De fait, ce qu’essaie de faire Vitorino, c’est de garder son sang froid et de souligner l’importance des garanties de protection des droits de l’homme et du rôle de l’immigration dans les progrès de l’économie européenne et dans les système de protection sociale. Ou encore d'affirmer la nécessité de garantir un certain niveau d’intégration culturelle et sociale des immigrants et de leurs enfants. Tout ceci bien sûr dans un contexte qui favorise la solution répressive (l’après 11 Septembre, la psychose du terrorisme islamiste...). N’oublions pas que l’Italie est gouvernée par la coalition de trois partis : la Ligue du Nord, parti du nord riche et raciste, et plus seulement vis-à-vis des étrangers mais aussi des italiens du sud ; l’Alliance Nationale, parti post-fasciste (sans commentaire) et Forza Italia - un parti ? Non, pas un parti non, évidemment ! - disons plutôt la propriété privée d’un homme qui considère que la civilisation occidentale est « supérieure » à la civilisation musulmane.
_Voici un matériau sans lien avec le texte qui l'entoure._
Lemma demo_uploads_inv : uploads_inv (limits demo_awaiting) (upload_sessions (connection demo_awaiting)).
Proof.
  apply (up_steps_inv demo_worker demo_awaiting); [apply (demo_upload_steps demo_key)|].
  by apply uploads_inv_empty.
Qed.

Lemma uploads_table_invariant_witness :
  rtc up_any demo_worker demo_awaiting /\ size (upload_sessions (connection demo_awaiting)) = 1%nat /\
  uploads_inv (limits demo_awaiting) (upload_sessions (connection demo_awaiting)).
Proof.
  split; [apply (demo_upload_steps demo_key)|]. split; [vm_compute; reflexivity|].
  apply (uploads_table_invariant demo_worker demo_awaiting);
    [reflexivity|cbn; lia|cbn; lia|apply (demo_upload_steps demo_key)].
Defined.

Lemma uploads_refine_lifecycle_witness :
  rtc (up_keeping demo_key) demo_worker demo_awaiting /\
  rtc upload_spec (upload_view demo_worker demo_key) (upload_view demo_awaiting demo_key) /\
  upload_view demo_awaiting demo_key = Some (demo_upload 10 UAwaitingConfirmation).
Proof.
  split; [apply demo_upload_steps|]. split; [|vm_compute; reflexivity].
  apply (uploads_refine_lifecycle demo_worker demo_awaiting demo_key); [|apply demo_upload_steps].
  apply uploads_inv_empty; cbn; lia.
Defined.

Lemma save_upload_session_decides_witness :
  exists a w', save_upload_session (demo_env 3) (demo_upload 10 UCommitStarted) 1000 demo_awaiting
    = (Ok a, w') /\
    save_outcome (limits demo_awaiting) (kept (env_now (demo_env 3) demo_awaiting)
      (upload_sessions (connection demo_awaiting))) (demo_upload 10 UCommitStarted) a
      (upload_sessions (connection w')).
Proof.
  apply (save_upload_session_decides (demo_env 3) (demo_upload 10 UCommitStarted) 1000 demo_awaiting 2003).
  - split; [reflexivity|]. do 2 eexists. vm_compute. reflexivity.
  - vm_compute. reflexivity.
  - apply demo_upload_typed. lia.
  - vm_compute. reflexivity.
  - exact demo_uploads_inv.
Defined.

Lemma upload_row_roundtrip_witness :
  (exists row, encode_upload_row (demo_upload 4 URunning) 1 2 = Ok row /\
     upload_check demo_key row = true /\
     decode_upload_row demo_key row = Ok (demo_upload 4 URunning)).
Proof.
  apply (upload_row_roundtrip (demo_upload 4 URunning) 1 2);
    [apply demo_upload_typed; lia|vm_compute; reflexivity].
Defined.

Lemma upload_removal_is_fenced_witness :
  (exists w', remove_upload_session_if_matches (demo_env 5) (demo_upload 4 URunning) demo_awaiting
     = (Ok false, w')) /\
  (exists w', remove_expired_upload_session_if_matches (demo_env 5000)
     (mkExpired (demo_upload 10 UAwaitingConfirmation) 2002) demo_awaiting = (Ok true, w') /\
     upload_sessions (connection w') = ∅).
Proof.
  split.
  - destruct (upload_removal_is_fenced (demo_env 5) (demo_upload 4 URunning)
      (mkExpired (demo_upload 10 UAwaitingConfirmation) 2002) demo_awaiting) as [(w' & H & _) _].
    + split; [reflexivity|]. do 2 eexists. vm_compute. reflexivity.
    + exact demo_uploads_inv.
    + exists w'. exact H.
  - destruct (upload_removal_is_fenced (demo_env 5000) (demo_upload 4 URunning)
      (mkExpired (demo_upload 10 UAwaitingConfirmation) 2002) demo_awaiting) as [_ (w' & H & Ht)].
    + split; [reflexivity|]. do 2 eexists. vm_compute. reflexivity.
    + exact demo_uploads_inv.
    + exists w'. split; [exact H|]. rewrite Ht. vm_compute. reflexivity.
Defined.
N’oublions pas qu’en l’an 2000 en Espagne, les électeurs ont préféré donner la majorité absolue à un parti dont la campagne défendait une ligne dure contre l’immigration plutôt qu’à un parti qui demandait plus de flexibilité et de respect. N’oublions pas qu’il y a un an, le 21 avril, les électeurs français ont donné plus de voix au candidat fasciste, homophobe et raciste qu’au premier ministre socialiste et qu’aujourd’hui, dans cette même France, le politicien le plus populaire est incontestablement le ministre de l’Intérieur, défenseur lui aussi d’une action politique « ferme ». N'oublions pas qu’en Angleterre, chose inédite, le Parti National Britannique, parti raciste, progresse à chaque élection, ce qui explique en partie l’attitude du gouvernement travailliste. N'oublions pas qu’il y a un plus d’un an en Hollande, patrie de la tolérance, un type qui déclarait « la Hollande est pleine » fut le grand vainqueur posthume des élections. N'oublions pas ce qui s’est passé au Danemark, en Autriche…
Dans un tel contexte national et dans un secteur où « Bruxelles » a les mains liées, certains veulent encore nous faire croire que c’est la Commission, cette entité technocrate, qui ferme la porte aux immigrants? Mais bon sang, assez avec ces bêtises ! Si quelqu’un ferme la porte, ce sont tout simplement les électeurs ! Et c’est un révélateur d’un problème d’un tout autre ordre, qui concerne nos riches sociétés et l’éducation, le sens de la tolérance et de la solidarité qu’on peut y trouver...ou pas.
Translated from El cuento de “Bruselas” y la fortaleza.